---------- Task data ----------

Lemma dict_get_groupwise (d d' : list (pystr * list pystr)) key :
  Forall2 (fun g g' : pystr * list pystr =>
             fst g = fst g' /\ snd g ≡ₚ snd g') d d' ->
  map fst d = map fst d' /\ dict_get d key ≡ₚ dict_get d' key.
Proof.
  induction 1 as [| g g' d d' [Hk Hv] _ [IH1 IH2]]; [split; reflexivity |].
  split; [cbn [map]; congruence |].
  rewrite !dict_get_cons, <- Hk.
  destruct (decide (fst g = key)); assumption.
Qed.

(** X22.  The text of [entry_points.txt] depends on the dictionary of
    entry points only up to the order of its groups and up to the order
    of the entry points of each group: both are written in the order of
    [sorted]. *)
Theorem entry_points_of_same_entries P1 P2 :
  NoDup (map fst (entry_points P1)) ->
  same_entries (entry_points P1) (entry_points P2) ->
  _write_entry_points P1 = _write_entry_points P2.
Proof.
  intros N (d & Hp & HF). unfold _write_entry_points.
  assert (Hkeys : sorted (map fst (entry_points P1))
                  = sorted (map fst (entry_points P2))).
  { destruct (dict_get_groupwise d (entry_points P2) [] HF) as [<- _].
    apply sorted_permutation. symmetry. apply fmap_Permutation, Hp. }
  rewrite Hkeys. f_equal. apply map_ext. intros key.
  assert (Hget : sorted (dict_get (entry_points P1) key)
                 = sorted (dict_get (entry_points P2) key)).
  { rewrite (dict_get_permutation _ d key N (symmetry Hp)).
    apply sorted_permutation.
    exact (proj2 (dict_get_groupwise d (entry_points P2) key HF)). }
  rewrite Hget. reflexivity.
Qed.

Lemma metadata_file_of_alike_witness :
  _write_metadata_file listed_project = _write_metadata_file relisted_project.
Proof.
  apply (metadata_file_of_alike listed_project relisted_project).
  unfold alike, same_truth. cbn.
  repeat split; auto; apply perm_swap.
Defined.

Lemma entry_points_of_same_entries_witness :
  _write_entry_points listed_project = _write_entry_points relisted_project.
Proof.
  apply (entry_points_of_same_entries listed_project relisted_project).
  - apply (bool_decide_unpack _). vm_compute. exact I.
  - exists [(u "console_scripts", [u "my-cli = my_package.cli:main"]);
            (u "my.plugins", [u "b = my_package.b:B"; u "a = my_package.a:A"])].
    split; [apply perm_swap |].
    repeat constructor; apply perm_swap.
Defined.

Example sample_entry_points :
  _write_entry_points listed_project
  = unlines [u "[console_scripts]"; u "my-cli=my_package.cli:main"; [];
             u "[my.plugins]"; u "a=my_package.a:A"; u "b=my_package.b:B";
             []].
Proof. vm_compute. reflexivity. Qed.

(** * The recorded hashes *)

Lemma round_length st kw : length st = 8%nat -> length (SHA256.round st kw) = 8%nat.
Proof.
  intros H. do 9 (destruct st as [|? st]; try discriminate H). reflexivity.
Qed.

Lemma fold_round_length kws st :
  length st = 8%nat -> length (fold_left SHA256.round kws st) = 8%nat.
Proof.
  revert st. induction kws as [|kw r IH]; intros st H; simpl; [exact H |].
  apply IH, round_length, H.
Qed.

Lemma compress_length h block :
  length h = 8%nat -> length (SHA256.compress h block) = 8%nat.
Proof.
  intros H. unfold SHA256.compress. cbv zeta.
  rewrite length_map, length_combine, fold_round_length, H; [reflexivity | exact H].
Qed.

Lemma blocks_length fuel h bs :
  length h = 8%nat -> length (SHA256.blocks fuel h bs) = 8%nat.
Proof.
  revert h bs. induction fuel as [|f IH]; intros h bs H; simpl; [exact H |].
  destruct bs; [exact H |]. apply IH, compress_length, H.
Qed.
(** [Batch d statements d' events failure]: the statements are executed
    one after the other, in the order of the list, starting on connection
    [d]; execution stops at the first statement that throws. *)
Inductive Batch {E : Engine} : Db E -> list Statement -> Db E -> list Event -> option JsError -> Prop :=
  | Batch_done d :
      Batch d [] d [] None
  | Batch_next d s rest d' events failure v :
      exec_result (db_exec E d (sql s) (params s)) = inr v ->
      Batch (exec_db (db_exec E d (sql s) (params s))) rest d' events failure ->
      Batch d (s :: rest) d' (executing d s ++ events) failure
  | Batch_throw d s rest e :
      exec_result (db_exec E d (sql s) (params s)) = inl e ->
      Batch d (s :: rest) (exec_db (db_exec E d (sql s) (params s))) (executing d s) (Some e).

(** [Atomic d statements events failure]: one use of the engine's
    transaction primitive around the batch. [failure] is what the
    primitive throws, if it throws. *)
Inductive Atomic {E : Engine} (d : Db E) (statements : list Statement)
  : list Event -> option JsError -> Prop :=
  | Atomic_not_begun d0 e :
      db_begin E d = (d0, Some e) ->
      Atomic d statements [Call Begin] (Some e)
  | Atomic_committed d0 d1 d2 events :
      db_begin E d = (d0, None) ->
      Batch d0 statements d1 events None ->
      db_commit E d1 = (d2, None) ->
      Atomic d statements (Call Begin :: events ++ [Call Commit]) None
  | Atomic_commit_throws d0 d1 d2 d3 events e undone :
      db_begin E d = (d0, None) ->
      Batch d0 statements d1 events None ->
      db_commit E d1 = (d2, Some e) ->
      db_rollback E d2 = (d3, undone) ->
      Atomic d statements (Call Begin :: events ++ [Call Commit; Call Rollback])
             (Some (default e undone))
  | Atomic_rolled_back d0 d1 d2 events e undone :
      db_begin E d = (d0, None) ->
      Batch d0 statements d1 events (Some e) ->
      db_rollback E d1 = (d2, undone) ->
      Atomic d statements (Call Begin :: events ++ [Call Rollback])
             (Some (default e undone)).

(** The single response to a transaction. *)
Definition transactionResponse (queryKey : QueryKey) (failure : option JsError)
  : OutputMessage :=
  match failure with
  | None => DataMessage queryKey (JsArr []) []
  | Some e => ErrorMessage (Some queryKey) e
  end.

(** The responses among the events: every emitted message that is not a
    callback notification. *)
Definition responseOf (ev : Event) : option OutputMessage :=
  match ev with
  | Emitted (CallbackMessage _ _) => None
  | Emitted m => Some m
  | _ => None
  end.

Definition responses (t : list Event) : list OutputMessage := omap responseOf t.

(** [message.queryKey] of an input message; config messages have none. *)
Definition requestKey (m : InputMessage) : option QueryKey :=
  match m with
  | ConfigMessage _ => None
  | QueryMessage queryKey _ _ | TransactionMessage queryKey _
  | FunctionMessage queryKey _ | DestroyMessage queryKey => Some queryKey
  end.

(** The fields that only [postMessage], [editConfig], [init] and
    [createCallbackFunction] write. *)
Definition settings {E : Engine} {H : Type} (p : Processor E H) :=
  (sqlite3 p, config p, queuedMessages p, userFunctions p, parked p).

(** A computation that leaves the [settings] alone, however it ends. *)
Definition Steady {E : Engine} {H A : Type} (m : Comp (Processor E H) A) : Prop :=
  forall p,
    match m p with
    | Normal _ p' | Thrown _ p' => settings p' = settings p
    | Exhausted => True
    end.

(** [db.createFunction] for each function in turn, unless one throws. *)
Fixpoint attachAll {E : Engine} (d : Db E) (fns : list UserFunction) : option (Db E) :=
  match fns with
  | [] => Some d
  | fn :: rest =>
      match db_createFunction E d (fn_name fn) with
      | (d', None) => attachAll d' rest
      | (_, Some _) => None
      end
  end.

Definition attaching (fns : list UserFunction) : list Event :=
  (fun fn => Call (CreateFunction (fn_name fn))) <$> fns.

(** Connection setup fails in the turn [turn] taken from [p]: the [try]
    block of [init] throws [e] and leaves the processor as [p1].  Either
    a config message arrives while the module is loaded, or the module
    promise settles for a parked [init]. *)
Inductive SetupFails {E : Engine} {H : Type}
    (onmessage : option (OutputMessage -> H -> H * option JsError)) (fuel : nat)
    (p : Processor E H)
  : Comp (Processor E H) unit -> JsError -> Processor E H -> Prop :=
  | fails_on_config c module e p1 :
      sqlite3 p = Some module ->
      configValid c = true ->
      connect module (frameOf c) (set_config c p) = Thrown e p1 ->
      SetupFails onmessage fuel p (receive onmessage fuel (ConfigMessage c)) e p1
  | fails_on_resume fr rest e p1 :
      parked p = fr :: rest ->
      loadAndConnect fr (set_parked rest p) = Thrown e p1 ->
      SetupFails onmessage fuel p (resume onmessage fuel) e p1.

(** ** Concrete runs on the small engine *)

Definition stateOf {S A} (fallback : S) (c : Completion S A) : S :=
  match c with
  | Normal _ s | Thrown _ s => s
  | Exhausted => fallback
  end.

(** The listener of a worker-side processor, with nothing to remember. *)
Definition worker : option (OutputMessage -> unit -> unit * option JsError) :=
  forwarding (fun _ _ => tt).

Definition fileConfig : ProcessorConfig :=
  {| databasePath := Some "database.sqlite3"; storage := None;
     create := None; readonly := None; verbose := None |}.

Definition localConfig : ProcessorConfig :=
  {| databasePath := None; storage := Some LocalStorage;
     create := None; readonly := None; verbose := None |}.

Definition select (queryKey : QueryKey) (method : Sqlite3Method) : InputMessage :=
  QueryMessage queryKey {| sql := "SELECT"; params := [] |} method.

----------

Aim of the exercise
If a line in the material contains the word "destruct", copy that line.

Answer box
  destruct (decide (fst g = key)); assumption.
  { destruct (dict_get_groupwise d (entry_points P2) [] HF) as [<- _].
  intros H. do 9 (destruct st as [|? st]; try discriminate H). reflexivity.
  destruct bs; [exact H |]. apply IH, compress_length, H.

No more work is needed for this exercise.